(* ===== verification/Wormhole.v ===== *)
(** * Wormholes: [src/transport/wormhole.rs] and [cli/src/commands/wormhole.rs]

    How a wormhole is started and found: the code, the rules the command line
    checks before it opens one, and the rendezvous over Pkarr. Pkarr, SHA-256
    and the random numbers are arguments, and so are the answers of the user
    and of the running daemon. *)

From S2P Require Import Prelude Text Stream Fs StorageUtils Vault Trust Auth AuthSystem Config Peers.
From S2P Require Import ServerLoop Ipc HostKey Connect ConnectFacts LocalPaths.

(** ** Codes *)

Definition WORDS : list bytes := bs <$>
  ["apple"; "banana"; "cherry"; "dog"; "elephant"; "fox"; "grape"; "honey"; "iron"; "jungle";
   "kite"; "lemon"; "mountain"; "night"; "ocean"; "piano"; "quartz"; "river"; "sky"; "tiger";
   "umbrella"; "valley"; "whale"; "xray"; "yellow"; "zebra"; "amber"; "bright"; "crystal";
   "delta"; "echo"; "frost"]%string.

(** [generate_code], of the three numbers it draws: two indices and a digit. *)
Definition generate_code (i j : nat) (n : N) : option bytes :=
  w1 ← WORDS !! i;
  w2 ← WORDS !! j;
  Some (w1 ++ bs "-" ++ w2 ++ bs "-" ++ decimal n).

(** The ranges they are drawn from. *)
Definition drawn (i j : nat) (n : N) : Prop := i < length WORDS /\ j < length WORDS /\ (1 <= n < 10)%N.

(** ** Rendezvous *)

Section rendezvous.
Context {Keypair Ticket : Type}.
Variable sha256 : bytes -> bytes.
Variable from_secret_key : bytes -> Keypair.
Variable ticket_from_str : bytes -> option Ticket.
Variable ticket_to_string : Ticket -> bytes.

Definition WORMHOLE_PKARR_SALT : bytes := bs "irosh-wormhole-v1".

Definition derive_keypair (code : bytes) : Keypair := from_secret_key (sha256 (WORMHOLE_PKARR_SALT ++ code)).

Definition TICKET_PREFIX : bytes := bs "irosh-ticket=".

(** The text record that [broadcast_ticket_loop] signs and publishes. *)
Definition broadcast_record (ticket : Ticket) : bytes := TICKET_PREFIX ++ ticket_to_string ticket.

(** One record of a resolved packet. *)
Definition read_record (content : bytes) : option Ticket :=
  if starts_with content TICKET_PREFIX then ticket_from_str (drop (length TICKET_PREFIX) content) else None.

Fixpoint first_ticket (records : list bytes) : option Ticket :=
  match records with
  | [] => None
  | content :: records =>
      match read_record content with Some t => Some t | None => first_ticket records end
  end.

(** The loop of [listen_for_ticket]: [resolve i] is the answer to the [i]-th
    query, the text records of the packet, or [None] for an error. *)
Fixpoint listen_loop (resolve : nat -> option (list bytes)) (i more : nat) : option Ticket :=
  match more with
  | O => None
  | S more =>
      match first_ticket (default [] (resolve i)) with
      | Some t => Some t
      | None => listen_loop resolve (S i) more
      end
  end.

Inductive RendezvousError : Type := DiscoveryTimedOut | WormholeNotFound (code : bytes).

Definition listen_for_ticket (resolve : nat -> option (list bytes)) : result RendezvousError Ticket :=
  match listen_loop resolve 0 60 with
  | Some t => Ok t
  | None => Err DiscoveryTimedOut
  end.

(** [Client::connect_wormhole]: [overdue] when the deadline of 300 seconds
    passes first. *)
Definition connect_wormhole (resolve : nat -> option (list bytes)) (overdue : bool) (code : bytes) :
    result RendezvousError Ticket :=
  if overdue then Err (WormholeNotFound code) else listen_for_ticket resolve.
End rendezvous.

(** ** The command [irosh wormhole] *)

Inductive WormholeError : Type :=
| WStorage (e : storage_error)
| DaemonNotRunning
| UserCancelled
| InitiationBlocked
| CodeTooShort
| NoPasswordEntered
| HashFailed.

(** What the command goes on with: [handle_status], [handle_disable], or a
    wormhole with a custom code and a password hash, in the daemon or in the
    foreground. *)
Inductive WormholeAction : Type :=
| HandleStatus
| HandleDisable
| StartWormhole (daemon : bool) (code : option bytes) (password : option bytes) (persistent : bool).

Section command.
Context {St K : Type} {VS : VaultStore St K}.

Abbreviation W := (M St WormholeError).

(** [GetStatus] is tried once, and ten times more. *)
Definition daemon_answers (status : nat -> bool) : bool := existsb status (seq 0 11).

Definition is_code (code : option bytes) (words : list string) : bool :=
  match code with Some c => bool_decide (c ∈ (bs <$> words)) | None => false end.

(** The security guard on custom codes. *)
Definition code_long_enough (protected_ : bool) (code : option bytes) : bool :=
  match code with Some c => protected_ || (8 <=? blen c)%N | None => true end.

Definition exec (status : nat -> bool) (confirm : bool) (password_input : option bytes)
    (hash_password : bytes -> option bytes) (code : option bytes) (passwd persistent : bool) : W WormholeAction :=
  let daemon_running := daemon_answers status in
  if is_code code ["status"]%string then
    if daemon_running then mret HandleStatus else throw DaemonNotRunning
  else if is_code code ["disable"; "stop"]%string then
    if daemon_running then mret HandleDisable else throw DaemonNotRunning
  else
    let code := if is_code code ["enable"]%string then None else code in
    shadow ← M_map_err WStorage load_shadow;
    vault ← M_map_err WStorage (load_vault (K := K));
    let has_node_password := bool_decide (is_Some shadow) in
    (if passwd || has_node_password then mret tt
     else match vault with
          | [] => ensure confirm UserCancelled
          | _ => throw InitiationBlocked
          end);;
    ensure (code_long_enough (passwd || has_node_password) code) CodeTooShort;;
    hash ←
      (if passwd then
         match password_input with
         | Some (c :: pw) =>
             match hash_password (c :: pw) with
             | Some h => mret (Some h)
             | None => throw HashFailed
             end
         | _ => throw NoPasswordEntered
         end
       else mret None);
    mret (StartWormhole daemon_running code hash persistent).
End command.

(** [handle_enable_daemon] and [handle_foreground_wormhole]: what the control
    loop is sent, with the code that is drawn when none is given. In the
    foreground the receiver of the answer is dropped at once. *)
Definition daemon_request (generated : bytes) (code password : option bytes) (persistent : bool) : IpcCommand :=
  CmdEnableWormhole (default generated code) password persistent.

Definition foreground_command (generated : bytes) (code password : option bytes) (persistent : bool) : InternalCommand :=
  EnableWormhole (default generated code) password persistent None.

(** ** Lemmas *)

(** A word of the list: short, in small letters, and no beginning of what is
    taken for a ticket. *)
Definition word_ok (w : bytes) : bool :=
  bool_decide (length w <= 8) && forallb (byte_in 97 122) w &&
  forallb (fun p => negb (starts_with w (take 3 (bs p)))) ["endpoint"; "ticket"; "node"; "{"]%string &&
  bool_decide (3 <= length w).

Lemma words_ok w : w ∈ WORDS -> word_ok w = true.
Proof.
  assert (Forall (fun w => word_ok w = true) WORDS) as H by (apply (bool_decide_unpack _); vm_compute; exact I).
  rewrite Forall_forall in H. intros Hw. by apply H, list_elem_of_In.
Qed.

Lemma words_nodup : NoDup WORDS.
Proof. apply (bool_decide_unpack _). vm_compute. exact I. Qed.

Lemma word_letters w c : w ∈ WORDS -> c ∈ w -> byte_in 97 122 c = true.
Proof.
  intros Hw%words_ok Hc. unfold word_ok in Hw. rewrite !andb_true_iff in Hw. destruct Hw as [[[_ Hw] _] _].
  rewrite forallb_forall in Hw. by apply Hw, list_elem_of_In.
Qed.

Lemma word_no_dash w : w ∈ WORDS -> "-"%char ∉ w.
Proof. intros Hw Hc. by apply (word_letters w) in Hc. Qed.

Lemma decimal_digit n : (1 <= n < 10)%N -> decimal n = [ascii_of_N (48 + n)].
Proof.
  intros Hn. assert (n = 1 \/ n = 2 \/ n = 3 \/ n = 4 \/ n = 5 \/ n = 6 \/ n = 7 \/ n = 8 \/ n = 9)%N as H by lia.
  destruct_or! H; subst n; reflexivity.
Qed.

Lemma generate_code_parts i j n :
  drawn i j n -> exists w1 w2, WORDS !! i = Some w1 /\ WORDS !! j = Some w2 /\
    generate_code i j n = Some (w1 ++ "-"%char :: w2 ++ "-"%char :: [ascii_of_N (48 + n)]).
Proof.
  intros (Hi & Hj & Hn). destruct (lookup_lt_is_Some_2 _ _ Hi) as [w1 H1], (lookup_lt_is_Some_2 _ _ Hj) as [w2 H2].
  exists w1, w2. unfold generate_code. rewrite H1, H2, decimal_digit by done. done.
Qed.

Lemma code_split w1 w2 d : w1 ∈ WORDS -> w2 ∈ WORDS -> d <> "-"%char ->
  split_on "-"%char (w1 ++ "-"%char :: w2 ++ "-"%char :: [d]) = [w1; w2; [d]].
Proof.
  intros H1%word_no_dash H2%word_no_dash Hd. rewrite split_on_sep, split_on_none by done.
  rewrite split_on_sep, split_on_none by done. rewrite split_on_none; [done|].
  intros H%list_elem_of_singleton. congruence.
Qed.

Lemma digit_dash n : (1 <= n < 10)%N -> ascii_of_N (48 + n) <> "-"%char.
Proof.
  intros Hn E. apply (f_equal N_of_ascii) in E. rewrite N_ascii_embedding in E by lia.
  change (N_of_ascii "-"%char) with 45%N in E. lia.
Qed.

(** ** Properties *)

(** A generated code names its draw: different draws give different
    codes, so there are 32 times 32 times 9 of them, and no more. *)
Theorem generated_code_injective i j n i' j' n' code :
  drawn i j n -> drawn i' j' n' -> generate_code i j n = Some code -> generate_code i' j' n' = Some code ->
  i = i' /\ j = j' /\ n = n'.
Proof.
  intros Hd Hd' H H'. destruct (generate_code_parts i j n Hd) as (w1 & w2 & H1 & H2 & E).
  destruct (generate_code_parts i' j' n' Hd') as (w1' & w2' & H1' & H2' & E').
  assert (w1 ++ "-"%char :: w2 ++ "-"%char :: [ascii_of_N (48 + n)] =
          w1' ++ "-"%char :: w2' ++ "-"%char :: [ascii_of_N (48 + n')]) as Ec by congruence.
  destruct Hd as (_ & _ & Hn), Hd' as (_ & _ & Hn').
  apply (f_equal (split_on "-"%char)) in Ec.
  rewrite !code_split in Ec by eauto using list_elem_of_lookup_2, digit_dash.
  injection Ec as -> -> Hdig. apply (f_equal N_of_ascii) in Hdig. rewrite !N_ascii_embedding in Hdig by lia.
  split_and!; [by eapply (NoDup_lookup WORDS); [apply words_nodup|..]|by eapply (NoDup_lookup WORDS); [apply words_nodup|..]|lia].
Qed.

Lemma code_graphic i j n code :
  drawn i j n -> generate_code i j n = Some code ->
  Forall (fun c => graphic c = true) code /\ looks_like_ticket code = false /\ code <> [].
Proof.
  intros Hd H. destruct (generate_code_parts i j n Hd) as (w1 & w2 & H1%list_elem_of_lookup_2 & H2%list_elem_of_lookup_2 & E).
  rewrite E in H. injection H as <-. destruct Hd as (_ & _ & Hn). split; [|split].
  - assert (forall w, w ∈ WORDS -> Forall (fun c => graphic c = true) w) as Hw.
    { intros w Hw. apply Forall_forall. intros c Hc%list_elem_of_In%(word_letters w); [|done].
      unfold graphic, byte_in in *. rewrite andb_true_iff, !N.leb_le in *. lia. }
    apply Forall_app. split; [by apply Hw|]. constructor; [done|]. apply Forall_app. split; [by apply Hw|].
    constructor; [done|]. constructor; [|constructor]. unfold graphic, byte_in. rewrite N_ascii_embedding by lia.
    apply andb_true_iff. rewrite !N.leb_le. lia.
  - pose proof (words_ok w1 H1) as Hw1. pose proof (words_ok w2 H2) as Hw2. unfold word_ok in *.
    rewrite !andb_true_iff, !bool_decide_eq_true in *. destruct Hw1 as [[[L1 _] P1] M1], Hw2 as [[[L2 _] _] _].
    assert (forall p x, forallb (fun p => negb (starts_with w1 (take 3 (bs p)))) ["endpoint"; "ticket"; "node"; "{"]%string = true ->
      p ∈ ["endpoint"; "ticket"; "node"; "{"]%string -> starts_with (w1 ++ x) (bs p) = false) as Hp.
    { intros p x HF Hin%list_elem_of_In. rewrite forallb_forall in HF. apply HF, negb_true_iff in Hin.
      unfold starts_with in *. apply bool_decide_eq_false in Hin. apply bool_decide_eq_false. intros Ex. apply Hin.
      rewrite <-Ex at 2. rewrite take_take, length_take.
      rewrite take_app_le by lia. by f_equal. }
    unfold looks_like_ticket. rewrite (Hp "endpoint"%string), (Hp "ticket"%string), (Hp "node"%string), (Hp "{"%string)
      by first [exact P1|apply (bool_decide_unpack _); vm_compute; exact I]. rewrite !orb_false_r. apply N.ltb_ge.
    unfold blen. rewrite length_app. cbn [length]. rewrite length_app. simpl. lia.
  - by destruct w1.
Qed.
▬▬▬▬▬▬▬▬▬▬
#### Task to complete:
From the records above, copy every line that holds the word "match".

#### Written answer:
  match records with
      match read_record content with Some t => Some t | None => first_ticket records end
  match more with
      match first_ticket (default [] (resolve i)) with
  match listen_loop resolve 0 60 with
  match code with Some c => bool_decide (c ∈ (bs <$> words)) | None => false end.
  match code with Some c => protected_ || (8 <=? blen c)%N | None => true end.
     else match vault with
         match password_input with
             match hash_password (c :: pw) with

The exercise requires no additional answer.